現実世界の友達同士でドリキャスでもパーティーを組むことも少ない。

「ランチか。悪いけど、ちょっと食欲が無いんだ。今日は遠慮しとくよ」

「えぇーっ!ドリキャスのアイテムプレゼント系には食いつきの良い先輩が断るとは。む!む!む!!さ・て・は!!何かあったなーー??」

「るせーな。お前にゃカンケー無いだろ。」

もう一度言う。35と32の会話だ。

「あっ!そうそう!ドリキャスと言えば!明け方、運営からメッセージ来てましたね!!確か、マサタカって言う人が、めちゃくちゃ久しぶりに魔王を倒したとかって!!」


(コイツもそれを言うって事は、あぁ、やっぱりアレは、実際に起こったんだ。
夢だけど、夢じゃなかった。。)

と、隣のトトロでしか聞いたことない様な事を思っていた。

「そーいえば、魔王を倒したマサタカって人、先輩と同じ摩擦多苛(マサタカ)って名前ですね!
案外、先輩が魔王を倒した、勇者マサタカだったりしてー!!」

もちろん、彼女はドリキャス内での私を知らずに言っている。

私も、プライベートと夢は分けたい考えなのでいつもなら“バカ言ってんじゃねぇよ”と返して居たかも知れないが、昨日起こった事を誰かに聞いて欲しくて、私は打ち明けようとした。

「あのな、実は、、、」
と口を開いた瞬間、全身に電流が走る。
「ギィヤアァァァァァ!!!」

「せ、先輩!?どうしました!?!?」

「はぁ、はぁ、あ!!いや!何でもない!!」

咄嗟に私は、秘密を誰かに漏らしてはいけない、漏らした場合は体内のマイクロチップを通じて電流のペナルティがある!と察して、これ以上は何も言わない事にした。

「急に奇声を発したんでビックリしましたよ。
あっ!そういえばさっき、何か言いかけてませんでした??」

「あ、あー。。あれな、、あぁ、そう!!そう言えば、髪の毛切った?」

「あっ!ようやく気づいた!!そうなんです。ちょっとした願掛けでね。バッサリいっちゃいました!7Mほど」

「7Mか。。イッたな。ギネス、狙ってたんじゃないの?」

「無理無理。ギネス保持者であるフロリダ在住のアーシャ・マンデラという女性は17メートルらしいよ。」

割とどうでも良い情報だが、今はこんな会話でも少し救われるな。と思いながら時計を見る。

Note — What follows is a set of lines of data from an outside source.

(* ===== verification/Protocol.v ===== *)
(** * The protocol object of the host API ([AuraProtocol] of [src/api/mod.rs])

    An identity with the session parameters: it publishes a pre-key bundle,
    begins and accepts sessions.  The bundle a session is accepted for is the
    one the identity publishes at that moment, or one the host kept. *)

From Stdlib Require Import ZArith List Bool Lia String.
From S2P Require Import Prelude Constants SecureMemory Crypto Signatures Proto SessionState Session.
From S2P Require Import IdentityModels Identity Handshake.
Import ListNotations.
Open Scope string_scope.
Open Scope list_scope.
Open Scope Z_scope.

Record AuraProtocol : Type := mkAuraProtocol {
  ap_identity : IdentityKeysInner;
  ap_max_messages : Z }.

Definition set_identity (k : IdentityKeysInner) (p : AuraProtocol) : AuraProtocol :=
  mkAuraProtocol k (ap_max_messages p).

Section Protocol.
Context {P : Primitives} {SG : Signatures}.
Context {CB : Prost PreKeyBundle.t} {CI : Prost HandshakeInit.t} {CA : Prost HandshakeAck.t}.

Definition AuraProtocol_new (opk_count : Z) (e : IdentityEntropy) : PResult AuraProtocol :=
  let? identity := IdentityKeys_create opk_count e in
  Ok (mkAuraProtocol identity DEFAULT_MESSAGES_PER_CHAIN).

Definition from_seed (seed membership_id : bytes) (opk_count : Z) : PResult AuraProtocol :=
  let? identity := create_from_master_key seed membership_id opk_count in
  Ok (mkAuraProtocol identity DEFAULT_MESSAGES_PER_CHAIN).

(** [PreKeyBundle { .. }] of the public bundle of the identity. *)
Definition proto_bundle (identity : IdentityKeysInner) : PreKeyBundle.t :=
  let bundle := create_public_bundle identity in
  PreKeyBundle.mk PROTOCOL_VERSION (LocalPublicKeyBundle.identity_ed25519_public bundle)
    (LocalPublicKeyBundle.identity_x25519_public bundle) (LocalPublicKeyBundle.signed_pre_key_id bundle)
    (LocalPublicKeyBundle.signed_pre_key_public bundle) (LocalPublicKeyBundle.signed_pre_key_signature bundle)
    (map (fun opk => OneTimePreKeyMessage.mk (OneTimePreKeyPublic.id opk) (OneTimePreKeyPublic.public_key opk))
       (LocalPublicKeyBundle.one_time_pre_keys bundle))
    (match LocalPublicKeyBundle.kyber_public bundle with Some k => k | None => [] end)
    (LocalPublicKeyBundle.identity_x25519_signature bundle).

Definition pre_key_bundle (p : AuraProtocol) : bytes := encode (proto_bundle (ap_identity p)).

(** Running a step of the identity on the protocol object. *)
Definition on_identity {A} (c : IdStm A) : Stm ProtocolError.t AuraProtocol A :=
  fun p => let '(r, k) := c (ap_identity p) in (r, set_identity k p).

Definition begin_session (peer_bundle_bytes : bytes) (now_unix_secs : PResult Z) (e : InitiatorEntropy) :
    Stm ProtocolError.t AuraProtocol (HandshakeInitiator * bytes) :=
  do! sguard (len peer_bundle_bytes <=? MAX_HANDSHAKE_MESSAGE_SIZE)
        (ProtocolError.invalid_input "PreKeyBundle too large");
  do peer_bundle <- slift (ok_or (decode peer_bundle_bytes)
                             (ProtocolError.decode "Failed to decode peer PreKeyBundle: {e}"));
  do max_messages <- sget ap_max_messages;
  do initiator <- on_identity (start peer_bundle max_messages now_unix_secs e);
  sret (initiator, hi_init_bytes initiator).

Section Accept.
Context {G : Type}.

Abbreviation AcceptStm := (Stm ProtocolError.t (AuraProtocol * G)).

Definition on_responder {A} (c : Stm ProtocolError.t (IdentityKeysInner * G) A) : AcceptStm A :=
  fun s => let '(r, ks) := c (ap_identity (fst s), snd s) in (r, (set_identity (fst ks) (fst s), snd ks)).

Definition accept_session_for_bundle_with_replay_guard (init_bytes local_bundle_bytes : bytes)
    (guard : option (ReplayGuard G)) (now_unix_secs : PResult Z) (nonce_prefix : bytes) :
    AcceptStm (HandshakeResponder * bytes) :=
  do! sguard (len local_bundle_bytes <=? MAX_HANDSHAKE_MESSAGE_SIZE)
        (ProtocolError.invalid_input "PreKeyBundle too large");
  do local_bundle <- slift (ok_or (decode local_bundle_bytes)
                              (ProtocolError.decode "Failed to decode local PreKeyBundle: {e}"));
  do max_messages <- sget (fun s => ap_max_messages (fst s));
  do responder <- on_responder (process local_bundle init_bytes max_messages guard now_unix_secs nonce_prefix);
  sret (responder, hr_ack_bytes responder).

Definition accept_session_with_replay_guard (init_bytes : bytes) (guard : option (ReplayGuard G))
    (now_unix_secs : PResult Z) (nonce_prefix : bytes) : AcceptStm (HandshakeResponder * bytes) :=
  do local_bundle_bytes <- sget (fun s => pre_key_bundle (fst s));
  accept_session_for_bundle_with_replay_guard init_bytes local_bundle_bytes guard now_unix_secs nonce_prefix.

Definition accept_session (init_bytes : bytes) (now_unix_secs : PResult Z) (nonce_prefix : bytes) :
    AcceptStm (HandshakeResponder * bytes) :=
  accept_session_with_replay_guard init_bytes None now_unix_secs nonce_prefix.

Definition accept_session_for_bundle (init_bytes local_bundle_bytes : bytes) (now_unix_secs : PResult Z)
    (nonce_prefix : bytes) : AcceptStm (HandshakeResponder * bytes) :=
  accept_session_for_bundle_with_replay_guard init_bytes local_bundle_bytes None now_unix_secs nonce_prefix.

End Accept.

Definition initiator_complete (self : HandshakeInitiator) (ack_bytes : bytes) : PResult SessionInner :=
  initiator_finish self ack_bytes.

Definition responder_complete (self : HandshakeResponder) : PResult SessionInner := responder_finish self.

End Protocol.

「くそっ!話してたらホントに遅刻してしまいそうだな!」
「うっそ!始業まであと50分しか無いじゃない!」
「会社まであと12kmか。。少し走るぞ!」

2人はバッと上着を脱ぎ捨てて、速度を全く変えず会社に向かった。

   【魔王様は倒されたい#3へ続く】
※1... 摩擦多苛(マサタカ)  
摩擦が多く苛立つ人生を願って付けられた。